Crucially, many sponsored workers are trapped workers by definition. Complain about anything and they may lose not only their job, but any earnings potential or life they’ve built in Britain. Their families may risk deportation too.
A government-commissioned review of care visas heard evidence that being “tied” to employers “inhibited [workers] from raising issues about their pay and conditions”.
The MAC said migrant farm workers, similarly tied to gangmasters for visas, highlighted similar fears, and even explicit alleged threats of deportation.
There is, in officials’ words, an “inherent imbalance of power”.
How Labour is worsening precarity
Of course, not all migrant workers face this bind. Sponsored migrants in high-paid jobs will enjoy better conditions. Those in demand globally have greater bargaining power.
Still, this employer-dependency means one vet I know tolerated grim working conditions. A City worker told me migrant colleagues tolerate earning far less doing the same job.
Many who arrived longer ago or via various specific routes do have permanent residency, and thus bargaining power.
But this is the rub. One major Labour policy will push many more migrants into precarity, by radically increasing employer dependency.
Immigration reform means workers face up to a decade longer tied to employers on temporary visas before they can seek settled status.
Charities rightly warn this increases exploitation risks. That’s if migrants can keep sponsored jobs long enough. If not, some will remain illegally, further heightening risks, if not public sympathy.
Reforms also erode migrants’ incentive and ability to integrate, sabotaging a nominal Labour priority that should be central post-Brexit.
The progressive way to cut exploitation
What’s to be done?
One, rethink settlement reform, as 50 Labour MPs recently urged.
Two, turbo-charge enforcement.
Three, use migration policy more ambitiously as a labour rights lever.

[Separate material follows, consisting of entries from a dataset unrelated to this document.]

(** * A private star-registry blockchain: block.js, blockchain.js and
    BlockchainController.js

    Shallow embedding of the ledger engine of the repository (src/block.js,
    src/blockchain.js), of the JavaScript built-ins and packages it calls,
    and of the controller that serves it over HTTP
    (BlockchainController.js), followed by the properties of the engine and
    of the controller.  The logger is left out: it writes to files and to
    the console and returns nothing that the engine reads.

    Conventions of the embedding.
    - A JavaScript string is a Rocq [string]: a sequence of code units below
      256.  Code units above 255 are outside the model.
    - A JavaScript number is an integer of [Z]; fractions, NaN and the
      infinities are outside the model, except that the NaN that [parseInt]
      returns is [None], and that a field of a block written from outside
      the engine may hold NaN ([Untyped]).
    - A promise is modelled by its settlement ([Resolved] or [Rejected])
      together with the ledger it leaves behind; the interleaving of
      concurrent calls is modelled apart, in [EventLoop].
    - The clock is an argument of every operation that reads it.  SHA256 of
      crypto-js and verify of bitcoinjs-message are parameters of the engine:
      the properties hold for every hash function and every verifier, under
      the hypotheses they state.  [CryptoJS.SHA256] is SHA-256 itself; it
      instantiates the parameter in the examples. *)

From Stdlib Require Import ZArith NArith List String Ascii Bool Lia Arith Sorted.
Import ListNotations.

Local Open Scope string_scope.
Local Open Scope Z_scope.

(* ================================================================== *)
(** * JavaScript strings and numbers *)
(* ================================================================== *)

Module JS.

(** Code of a character and character of a code. *)
Definition code (c : ascii) : N := N_of_ascii c.
Definition chr (n : N) : ascii := ascii_of_N n.

Definition dquote : ascii := chr 34.
Definition backslash : ascii := chr 92.

(** [s.length] *)
Definition len (s : string) : nat := String.length s.

(** ** Number.prototype.toString on integers *)

Definition digit_char (d : N) : ascii := chr (48 + d).

Fixpoint N_digits (fuel : nat) (n : N) : string :=
  match fuel with
  | O => EmptyString
  | S f =>
      if (n <? 10)%N then String (digit_char n) EmptyString
      else N_digits f (n / 10)%N ++ String (digit_char (n mod 10)%N) EmptyString
  end.

Definition N_toString (n : N) : string :=
  N_digits (S (N.to_nat (N.log2 n))) n.

(** [z.toString()] for an integer [z].  JavaScript prints so the integers
    up to 2^53 in absolute value, clock readings and heights among them;
    above, it prints the shortest digits that read back as the same number,
    and an exponent from 10^21 on. *)
Definition Number_toString (z : Z) : string :=
  if z <? 0 then String "-" (N_toString (Z.to_N (- z)))
  else N_toString (Z.to_N z).

(** ** String.prototype.slice(0, -k): everything but the last [k] code units *)
Definition slice_0_neg (k : nat) (s : string) : string :=
  substring 0 (len s - k) s.

(** ** String.prototype.split on a one-character separator.
    The result is never empty: a string without separator is its only field. *)
Fixpoint split (sep : ascii) (s : string) : list string :=
  match s with
  | EmptyString => [EmptyString]
  | String c s' =>
      if Ascii.eqb c sep then EmptyString :: split sep s'
      else match split sep s' with
           | h :: t => String c h :: t
           | [] => [String c EmptyString]
           end
  end.

(** [a[i]] on an array: [undefined] out of range. *)
Definition index {A} (l : list A) (i : nat) : option A := nth_error l i.

(** ** parseInt *)

(** White space and line terminators that parseInt skips, among the code
    units below 256: TAB, LF, VT, FF, CR, SP, NBSP. *)
Definition is_js_space (c : ascii) : bool :=
  let n := code c in
  ((9 <=? n) && (n <=? 13) || (n =? 32) || (n =? 160))%N.

Fixpoint trim_start (s : string) : string :=
  match s with
  | String c s' => if is_js_space c then trim_start s' else s
  | EmptyString => EmptyString
  end.

(** Value of a digit in a radix up to 36, if it is one. *)
Definition digit_value (radix : N) (c : ascii) : option N :=
  let n := code c in
  let v := if ((48 <=? n) && (n <=? 57))%N then Some (n - 48)%N
           else if ((97 <=? n) && (n <=? 122))%N then Some (n - 87)%N
           else if ((65 <=? n) && (n <=? 90))%N then Some (n - 55)%N
           else None in
  match v with
  | Some d => if (d <? radix)%N then Some d else None
  | None => None
  end.

(** Longest prefix of digits, accumulated from [acc]; [seen] tells whether a
    digit was read. *)
Fixpoint read_digits (radix : N) (s : string) (acc : N) (seen : bool)
  : option N * string :=
  match s with
  | String c s' =>
      match digit_value radix c with
      | Some d => read_digits radix s' (acc * radix + d)%N true
      | None => (if seen then Some acc else None, s)
      end
  | EmptyString => (if seen then Some acc else None, s)
  end.

Definition strip_sign (s : string) : bool * string :=
  match s with
  | String "-" s' => (true, s')
  | String "+" s' => (false, s')
  | _ => (false, s)
  end.

Definition strip_0x (s : string) : bool * string :=
  match s with
  | String "0" (String "x" s') => (true, s')
  | String "0" (String "X" s') => (true, s')
  | _ => (false, s)
  end.

(** [parseInt(s, radix)]; radix [None] is the one-argument call.  [None] as a
    result is NaN. *)
Definition parseInt_radix (s : string) (radix : option N) : option Z :=
  let (neg, s1) := strip_sign (trim_start s) in
  let (r, s2) :=
    match radix with
    | None => let (hex, s2) := strip_0x s1 in ((if hex then 16 else 10)%N, s2)
    | Some 16%N => (16%N, snd (strip_0x s1))
    | Some r => (r, s1)
    end in
  match fst (read_digits r s2 0 false) with
  | Some n => Some (if neg then - Z.of_N n else Z.of_N n)
  | None => None
  end.

(** [parseInt(x)] where [x] may be [undefined]: the string "undefined" holds
    no digit. *)
Definition parseInt (x : option string) : option Z :=
  match x with
  | Some s => parseInt_radix s None
  | None => None
  end.

(** [a - b < c] on numbers that may be NaN: a comparison with NaN is false. *)
Definition sub_lt (a b : option Z) (c : Z) : bool :=
  match a, b with
  | Some x, Some y => x - y <? c
  | _, _ => false
  end.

Salary thresholds and the immigration skills charges have been hiked, but why not only let employers recruit overseas if they engage seriously with unions? Or accept other rights improvements, like Canada capping rent costs for farm workers. Or foot the bill for rights enforcement.

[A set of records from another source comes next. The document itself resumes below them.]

(** X8, exercised: the sixth failure, with the previous lockout run out. *)
Lemma recordFailure_persists_bounded_lockout_witness :
  let o := memory_storage (Some Resolves) (Some Resolves)
             (Some {| consecutiveFailures := 5; lockoutUntil := Some 1120000;
                      lastAttemptTime := Some 1000000 |}) in
  let w := world_at 1500000 (JsObject o) in
  exists w' c,
    recordFailure w = (Returns tt, w') /\
    stored w' = Some (recorded_at 1500000 c) /\
    forall t, lockoutUntil (recorded_at 1500000 c) = Some t ->
              1500000 < t <= 1500000 + COOLDOWN_PERIOD_MS.
Proof.
  intros o w.
  assert (Hw : writable w o) by (split; reflexivity).
  assert (Hf : frozen 1500000 w) by (intros i _; reflexivity).
  destruct (recordFailure_persists_bounded_lockout 1500000 w o Hw Hf)
    as (w' & c & Hrun & Hst & _ & _ & Hb & _).
  exists w', c. split; [exact Hrun|]. split; [exact Hst|].
  intros t Hl. exact (proj2 (Hb t Hl)).
Defined.

(** The answers of the two queries when the read fails. *)
Lemma read_fault_answers now w :
  read_fails w -> frozen now w ->
  exists w1 w2,
    getStatus w = (Returns {| isLocked := false; lockoutRemainingMs := 0;
                              remainingAttempts := 0 |}, w1) /\
    getRemainingAttempts w = (Returns 4, w2) /\
    storage w1 = storage w /\ storage w2 = storage w.
Proof.
  intros Hrf Hf.
  destruct (getData_read_fails now w Hrf Hf) as (w0 & Hg & Hf0 & Hs0).
  set (d := {| consecutiveFailures := 1;
               lockoutUntil := Some (now + calculateBackoffDuration 1);
               lastAttemptTime := Some now |}) in *.
  assert (Hcool : cooldown_applies now d = false).
  { unfold cooldown_applies, d. cbn [lastAttemptTime]. apply Z.leb_gt.
    unfold COOLDOWN_PERIOD_MS, MAX_BACKOFF_MINUTES. lia. }
  assert (Hexp : (now + calculateBackoffDuration 1 <=? now) = true)
    by (apply Z.leb_le; change (calculateBackoffDuration 1) with 0; lia).
  destruct (getStatus_after_getData now w w0 d Hg Hf0 Hcool) as (w1 & H1 & _ & Hs1).
  destruct (getRemainingAttempts_after_getData now w w0 d Hg Hf0)
    as (w2 & H2 & _ & Hs2).
  rewrite Hcool in H2.
  exists w1, w2. rewrite H1, H2.
  unfold status_view, attempts_view, expired_at, d. cbn [lockoutUntil consecutiveFailures].
  rewrite Hexp. repeat split; congruence.
Qed.

(** X9.  Under a failing read the two queries disagree: [getStatus] reports
    no attempts left, while [getRemainingAttempts] reports 4 (the clock
    standing still); both return normally and neither writes. *)
Theorem queries_disagree_on_read_fault now w :
  read_fails w -> frozen now w ->
  exists w1 w2,
    getStatus w = (Returns {| isLocked := false; lockoutRemainingMs := 0;
                              remainingAttempts := 0 |}, w1) /\
    getRemainingAttempts w = (Returns 4, w2) /\
    storage w1 = storage w /\ storage w2 = storage w.
Proof.
  intros Hrf Hf.
  destruct (getData_read_fails now w Hrf Hf) as (w0 & Hg & Hf0 & Hs0).
  set (d := {| consecutiveFailures := 1;
               lockoutUntil := Some (now + calculateBackoffDuration 1);
               lastAttemptTime := Some now |}) in *.
  assert (Hcool : cooldown_applies now d = false).
  { unfold cooldown_applies, d. cbn [lastAttemptTime]. apply Z.leb_gt.
    unfold COOLDOWN_PERIOD_MS, MAX_BACKOFF_MINUTES. lia. }
  assert (Hexp : (now + calculateBackoffDuration 1 <=? now) = true)
    by (apply Z.leb_le; change (calculateBackoffDuration 1) with 0; lia).
  destruct (getStatus_after_getData now w w0 d Hg Hf0 Hcool) as (w1 & H1 & _ & Hs1).
  destruct (getRemainingAttempts_after_getData now w w0 d Hg Hf0)
    as (w2 & H2 & _ & Hs2).
  rewrite Hcool in H2.
  exists w1, w2. rewrite H1, H2.
  unfold status_view, attempts_view, expired_at, d. cbn [lockoutUntil consecutiveFailures].
  rewrite Hexp. repeat split; congruence.
Qed.

(** X9, exercised: a storage whose [get] rejects. *)
Lemma queries_disagree_on_read_fault_witness :
  let w := world_at 1000000
             (JsObject (memory_storage (Some Rejects) (Some Resolves) None)) in
  (getStatus w).1
  = Returns {| isLocked := false; lockoutRemainingMs := 0; remainingAttempts := 0 |} /\
  (getRemainingAttempts w).1 = Returns 4.
Proof.
  intros w.
  assert (Hrf : read_fails w).
  { split; [reflexivity|]. exists StorageFault. reflexivity. }
  assert (Hf : frozen 1000000 w) by (intros i _; reflexivity).
  destruct (queries_disagree_on_read_fault 1000000 w Hrf Hf)
    as (w1 & w2 & H1 & H2 & _).
  rewrite H1, H2. split; reflexivity.
Defined.

(** X10.  When the cooldown applies but the storage's write fails,
    [getStatus] does not answer: the unguarded [reset] lets the storage's
    own exception through (no limiter denial is substituted), while
    [getRemainingAttempts], which never writes, still returns 5. *)
Theorem getStatus_fresh_start_needs_write now w o s t :
  readable w o -> write_fails w -> frozen now w ->
  contents o !! STORAGE_KEY = Some s ->
  lastAttemptTime s = Some t -> COOLDOWN_PERIOD_MS <= now - t ->
  (exists e w1, getStatus w = (Throws e, w1) /\
                (e = StorageFault \/ e = TypeError) /\ stored w1 = Some s) /\
  (exists w2, getRemainingAttempts w = (Returns 5, w2)).
Proof.
  intros Hr Hwf Hf Hc Hl Ht.
  pose proof (cooldown_applies_stale now s t Hl Ht) as Hcool.
  destruct (readable_read_state w o s Hr Hc) as [Hg Hst].
  destruct (getStatus_after_getData_fresh now w w s Hg Hf Hcool)
    as (w1 & H1 & _ & Hs1).
  destruct (getRemainingAttempts_after_getData now w w s Hg Hf) as (w2 & H2 & _).
  rewrite Hcool in H2. split; [|exists w2; exact H2].
  destruct Hwf as [_ Hwf]. destruct (Hwf DEFAULT_DATA) as [e He].
  destruct (storage_add_same_storage w w1 STORAGE_KEY DEFAULT_DATA Hs1) as [Hthrow _].
  exists e, w1. rewrite H1. unfold reset.
  rewrite (bind_throws _ _ _ _ _ (Hthrow e He)).
  split; [reflexivity|]. split; [|rewrite (stored_same_storage w w1 Hs1); exact Hst].
  revert He. unfold storage_add. destruct Hr as [-> _].
  destruct (add_method o) as [[|]|]; intros [= <-]; auto.
Qed.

Academic Manoj Dias-Abey recently argued this could “drive broader transformations in the labour market”.
Accept higher standards means higher costs
Fourth, hold firm, even if fairer treatment means everyone paying fairer prices for what migrants produce. Yes, the transition will hurt.
But introducing minimum wages and holiday pay, and banning slave and child labour, all once hurt employers. We just decided businesses reliant on exploitation shouldn’t do business.
Normally if a firm complains no-one wants their products, many would say change your product or pricing. Yet when firms complain no-one wants their jobs, we roll out the special red visa carpet. Ex-MAC chair Alan Manning’s latest book lambasts such strange double standards.
Transitional support and occasional special treatment for certain sectors may be necessary, but should be the exception.
Accept pros and cons of lower immigration

Fifth, hold firm when reducing exploitation reduces migration, as salary thresholds already are.
Resist firms or NGOs demanding more work routes. Celebrate employers treating migrants actually here as fairly as locals, making tough jobs tolerable enough that locals want them.
Help fix three chronic British problems: youth unemployment, poor jobs and poor productivity.
True, free movement is an alternative answer to both employer dependence and demand.
But Brexit suggests it’s politically toxic. Logic suggests more migrants means more bargaining power for employers. Manning notes pay plummeted when Sweden liberalised migration. Only the minimum wage stopped a similar collapse here.
You can enable more migration, empower more migrants or enjoy the cheap fruit of cheap labour. You can’t do all three.
Anyone debating immigration should admit those trade-offs, and put their cards on the table. I’ve put mine.